Taxes on Unremitted Foreign Income

The Company provides for income taxes on its foreign subsidiaries’ taxable income based on the effective income tax rate in each respective jurisdiction. The Company provides for deferred taxes on the undistributed earnings of a subsidiary, except to the extent that the income is intended to be indefinitely reinvested or remitted in a tax-free liquidation. The only foreign jurisdiction where the Company is permanently reinvested is Singapore. The cumulative amount of earnings upon which U.S. income taxes have not been provided was $20.9 million and $13.6 million as of March 31, 2012 and April 2, 2011, respectively. The unrecognized deferred tax liability related to these earnings was $7.3 million and $4.2 million as of March 31, 2012 and April 2, 2011, respectively.

Comprehensive Income (Loss)

Comprehensive income (loss) includes net income (loss) and “other comprehensive income,” which includes charges or credits to equity that are not the result of transactions with shareholders. Comprehensive income (loss) within these consolidated financial statements includes primarily cumulative foreign currency translation adjustments and unrealized gains and losses on securities available for sale. The cumulative translation adjustment included in accumulated other comprehensive income (loss) at March 31, 2012 and April 2, 2011 was $0.6 million and $0.3 million, respectively.

Earnings Per Share

Basic earnings per share (EPS) is computed utilizing the weighted average number of shares outstanding during the period. Diluted EPS also considers common stock equivalents, such as stock options, stock-settled stock appreciation rights (SARs), employee stock purchase plan (ESPP) shares and restricted stock units, to the extent that they are not antidilutive.

Share-Based Compensation

The Company recognizes expense related to the fair value of its share-based compensation awards. The Company uses the Black-Scholes model to estimate the fair value of all share-based compensation awards on the date of grant, except for unvested restricted stock units, which are valued at the fair market value of the Company’s stock on the date of award.
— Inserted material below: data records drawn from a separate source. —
(** X9. Cells that [_tsch_addCells] put in free slots are taken out
    again by [_tsch_removeCells] for the same neighbor and the same slots:
    the call returns (the counter that it decrements has an entry for the
    neighbor) and the schedule is what it was before the cells were added. *)
Theorem _tsch_addCells_removeCells asn neighbor (cellList : list (Z * Z * direction))
    dir (m : mote) :
  (∀ ts ch d, (ts, ch, d) ∈ cellList → schedule m !! ts = None) →
  counter_ready dir neighbor m →
  ∃ m', _tsch_removeCells neighbor (map (λ '(ts, ch, d), ts) cellList) dir
          (_tsch_addCells asn neighbor cellList m) = Some m'
        ∧ schedule m' = schedule m.
Proof.
  intros Hfree Hc.
  assert (Hmap : map (λ '(ts, ch, d), ts) cellList = (λ x, x.1.1) <$> cellList).
  { apply list_fmap_ext. by intros ? [[? ?] ?]. }
  rewrite Hmap.
  destruct (_tsch_removeCells_is_Some neighbor dir ((λ x, x.1.1) <$> cellList)
              (_tsch_addCells asn neighbor cellList m)) as [m' E].
  { destruct dir as [[| |]|]; exact Hc. }
  exists m'. split; [exact E|].
  apply map_eq. intros ts.
  rewrite (_tsch_removeCells_schedule _ _ _ _ _ E ts).
  destruct (_tsch_addCells_neighbor asn neighbor cellList m ts) as [Hin Hout].
  destruct (decide (ts ∈ (λ x, x.1.1) <$> cellList)) as [Hel|Hel].
  - destruct (Hin Hel) as (c & Hc1 & Hc2).
    rewrite bool_decide_eq_true_2 by (rewrite Hc1; simpl; by rewrite Hc2).
    apply list_elem_of_fmap in Hel as ([[ts' ch'] d'] & -> & Hel).
    symmetry. by apply (Hfree ts' ch' d').
  - rewrite bool_decide_eq_false_2 by (by intros [? _]).
    by apply Hout.
Qed.

Lemma _tsch_addCells_removeCells_witness :
  (∀ ts ch d, (ts, ch, d) ∈ [(3, 0, DIR_RX); (5, 1, DIR_RX)] →
              schedule ex_booted_mote !! ts = None)
  ∧ counter_ready None 2 ex_booted_mote
  ∧ ∃ m', _tsch_removeCells 2 (map (λ '(ts, ch, d), ts) [(3, 0, DIR_RX); (5, 1, DIR_RX)])
            None (_tsch_addCells 0 2 [(3, 0, DIR_RX); (5, 1, DIR_RX)] ex_booted_mote)
          = Some m'
          ∧ schedule m' = schedule ex_booted_mote.
Proof.
  assert (H1 : ∀ ts ch d, (ts, ch, d) ∈ [(3, 0, DIR_RX); (5, 1, DIR_RX)] →
                          schedule ex_booted_mote !! ts = None).
  { intros ts ch d Hin.
    apply elem_of_cons in Hin as [Heq|Hin]; [simplify_eq; reflexivity|].
    apply elem_of_cons in Hin as [Heq|Hin]; [simplify_eq; reflexivity|].
    inversion Hin. }
  assert (H2 : counter_ready None 2 ex_booted_mote) by exact I.
  split; [exact H1|]. split; [exact H2|].
  exact (_tsch_addCells_removeCells 0 2 [(3, 0, DIR_RX); (5, 1, DIR_RX)] None
           ex_booted_mote H1 H2).
Defined.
The Company recognizes the compensation expense for options, SARs and unvested restricted stock units on a straight-line basis over the requisite service period of the award.

Segment Reporting

The Company complies with ASC Topic 280 “Segment Reporting” (ASC Topic 280). ASC Topic 280, which is based on a management approach to segment reporting, establishes requirements to report selected segment information quarterly and to report annually entity-wide disclosures about products, major customers and the geographies in which the entity holds material assets and reports revenue. An operating segment is defined as a component that engages in business activities whose operating results are reviewed by the chief operating decision maker and for which discrete financial information is available. Based on the provisions of ASC Topic 280, the Company has determined that it operates in one segment. The Company manages its resources and assesses its performance on an enterprise-wide basis.

Employee Benefit Plans

The Company has an employee savings plan under the provisions of Section 401(k) of the Internal Revenue Code. During 2012 and 2011, contributions to the plan by the Company were $0.3 million and $0.2 million, respectively.

The Company has defined benefit retirement plans at certain of its foreign subsidiaries. The Company accounts for these plans based on the provisions of ASC Topic 715 “Compensation-Retirement Benefits”.